The most obvious issue of consent, or lack thereof, is between Burnham and Tyler/Voq. Burnham believes that she is entering into a relationship ship with the human Lt. Ash Tyler; as someone whose parents were killed by Klingons it can be reasonably assumed that Burnham would not willingly become intimate with one. Can someone offer consent if they do not have all of the information? Can consent be given under false pretenses? Absolutely not. Star Trek: Discovery does not go so far as to claim that the intimate acts between Burnham and Tyler/Voq amounted to sexual assault, but without true consent that is exactly what they were and it is a little reckless to not do so. It cannot be highlighted enough that only honesty can lead to true consent and anything less is unacceptable.
It should also be pointed out that there is another victim here – Ash Tyler, as he surely did not consent to being used and manipulated for the gain of the Klingons. The question is how much of a victim the show’s writers are allowing him to be. Eventually the consciousness of Voq is stripped away from Tyler, but he is still a genetically modified Klingon with the overlay of a human mind. Tyler was part of the equation, if not all of it. He doesn’t get a free pass just because he was also a victim. As he became aware of what was happening he made a choice to continue his relationship with Burnham. Perhaps only the real Tyler who was left behind on the Klingon prison ship (as fansites suppose) is the other true victim along with Burnham.

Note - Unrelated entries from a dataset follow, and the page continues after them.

Lemma C10_rebinding_witness :
  exists p cfg,
    ParseConfig (unlines ["Tape: a b"; "Tape: b c"]) = Some p /\
    config_ptr p = Some cfg /\
    file_lines (unlines ["Tape: a b"; "Tape: b c"])
    = ([("Tape:", " a b")] ++ ("Tape:", " b c") :: [("", "")])%list /\
    "b" ∈ Tape_names " b c" /\
    tape_for_component cfg !! "a" = Some 0 /\
    tape_for_component cfg !! "b" = Some 1 /\
    tape_for_component cfg !! "c" = Some 1 /\
    exists s' cfg',
      directive (mkConfig (mkPosition 0 0) (<["b" := 0]> ∅)) "Tape:" " b c"
        (set_heap [Tape_new] (ParseConfig_init ""))
      = Some (Next s') /\
      result s' = Some cfg' /\ cerr s' = [] /\
      tape_for_component cfg' !! "b" = Some 1.
Proof.
  assert (is_Some (ParseConfig_ok (unlines ["Tape: a b"; "Tape: b c"])))
    as [[p cfg] Hok] by (vm_compute; by eexists).
  apply ParseConfig_ok_Some in Hok as [Hp Hc].
  assert ("b" ∈ Tape_names " b c") as Hb by solve_elem.
  assert (forall b', ("Tape:", b') ∈ [("", "")] -> "b" ∉ Tape_names b') as Hq.
  { intros b' Hin. by apply list_elem_of_singleton in Hin. }
  destruct (C10_rebinding _ p cfg [("Tape:", " a b")] [("", "")] " b c" "b"
              Hp Hc eq_refl Hb Hq) as [[Hlast _] Hstep].
  exists p, cfg. split; [exact Hp|]. split; [exact Hc|].
  split; [reflexivity|]. split; [exact Hb|].
  split; [|split; [exact Hlast|split]].
  - assert ("a" ∈ Tape_names " a b") as Ha by solve_elem.
    refine (proj1 (ParseConfig_last_Tape _ p cfg [] " a b"
                     [("Tape:", " b c"); ("", "")] "a" Hp Hc eq_refl Ha _)).
    intros b' Hin Hn. apply elem_of_cons in Hin as [[= ->]|Hin].
    + apply (bool_decide_pack _) in Hn. by vm_compute in Hn.
    + by apply list_elem_of_singleton in Hin.
  - assert ("c" ∈ Tape_names " b c") as Hc' by solve_elem.
    refine (proj1 (ParseConfig_last_Tape _ p cfg [("Tape:", " a b")] " b c"
                     [("", "")] "c" Hp Hc eq_refl Hc' _)).
    intros b' Hin. by apply list_elem_of_singleton in Hin.
  - destruct (Hstep (mkConfig (mkPosition 0 0) (<["b" := 0]> ∅))
                (set_heap [Tape_new] (ParseConfig_init "")) 0)
      as (s' & cfg' & Hd & Hr & He & Hk & _).
    + intros k a. simpl.
      intros [[_ <-]|[_ Hk]]%lookup_insert_Some; [simpl; lia|done].
    + reflexivity.
    + exists s', cfg'. repeat split; assumption.
Defined.

(** ** Configuration errors *)

Section Rejected.
Context `{Libc}.

Lemma directive_rejected cfg token buffer s f :
  rejected token buffer (current_tape s) ->
  directive cfg token buffer s = Some f -> result (flow_state f) = None.
Proof.
  intros Hrej. unfold directive.
  inversion Hrej as [b Ht|b Ht|b a Hl Ht|b Hl Ht|b a Hl Ht|b a x y vals Hv Hx Hy Ht
                    |b a Hc Ht]; subst; simpl; rewrite <- ?Ht; simpl.
  1,2: by intros [= <-].
  1,2,3: rewrite (proj2 (Nat.eqb_neq _ _) Hl); intros [= <-]; simpl;
    unfold reset_if; by repeat (case_match; simpl).
  - rewrite Hv. simpl. unfold converted. simpl.
    rewrite (proj2 (Qeq_bool_iff _ _) Hx), (proj2 (Qeq_bool_iff _ _) Hy).
    intros [= <-]; simpl. unfold reset_if; by repeat (case_match; simpl).
  - rewrite Hc. simpl. by intros [= <-].
Qed.

(** A rejected line ends the loop with [result] reset: [ParseConfig]
    returns [NULL] (and the constructor's assertion fails). *)
Lemma parse_loop_rejected fuel s cfg in2 token buffer :
  result s = Some cfg -> eofbit (in_ s) = false ->
  read_line (in_ s) = (in2, token, buffer) ->
  rejected token buffer (current_tape s) ->
  exists final, parse_loop (S (S fuel)) s = Some final /\ result final = None.
Proof.
  intros Hr He Hl Hrej. simpl. rewrite Hr, He. unfold loop_body. rewrite Hl.
  destruct (directive_total cfg token buffer (set_in in2 s)) as [f Hf].
  rewrite Hf.
  assert (result (flow_state f) = None) as Hn.
  { eapply directive_rejected; [|done]. by destruct s. }
  destruct f as [s'|s']; simpl in *.
  - rewrite Hn. by eexists.
  - by eexists.
Qed.

End Rejected.

Example zero_spacing_rejected :
  (p ← ParseConfig (unlines ["Tape: 0805@1k"; "spacing: 0 0"]);
   Some (config_ptr p, diagnostics p))
  = Some (None, ["Spacing: eat least one needs to be set ' 0 0'" ++ nl]).
Proof. reflexivity. Qed.

Example count_without_tape_rejected :
  (p ← ParseConfig (unlines ["Board:"; "count: 3"]);
   Some (config_ptr p, diagnostics p))
  = Some (None, ["Count without tape."]).
Proof. reflexivity. Qed.

(** ** The angle: directive *)

(** C1 (the source departs from it). A line [angle: 90] in the block of a
    reel leaves the reel as [Tape()] made it: the line is skipped for
    every payload, and after construction the reel reports the
    orientation 0. *)
Theorem C1_angle_line_ignored `{Libc} :
  (forall cfg buffer s, directive cfg "angle:" buffer s = Some (Next s)) /\
  (p ← ParseConfig (unlines ["Tape: 0805@1k"; "angle: 90"]);
   t ← tape_of p "0805@1k"; Some (angle t, diagnostics p))
  = Some (0%Q, []) /\
  (p ← ParseConfig (unlines ["Tape: 0805@1k"; "angle: 90"]);
   tape_of p "0805@1k")
  = (p ← ParseConfig (unlines ["Tape: 0805@1k"]); tape_of p "0805@1k").
Proof. split; [done|]. split; reflexivity. Qed.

If you or someone you know has experienced sexual assault or rape, it is important to know you are not alone. The #MeToo movement has shown us just how widespread sexual harassment and assault is and how many people have kept it a secret for so long. Trust your instincts, if it feels like assault it is assault. Find a trusted friend, family member and don’t be afraid of your own voice. There are many resources available to help you manage the healing, both physically and spiritually, including:
- Sexual Assault Nurse Examiner Program provides medical attention to sexual assault survivors
- Nurses on-call 24-hours, trained to help sexual assault survivors.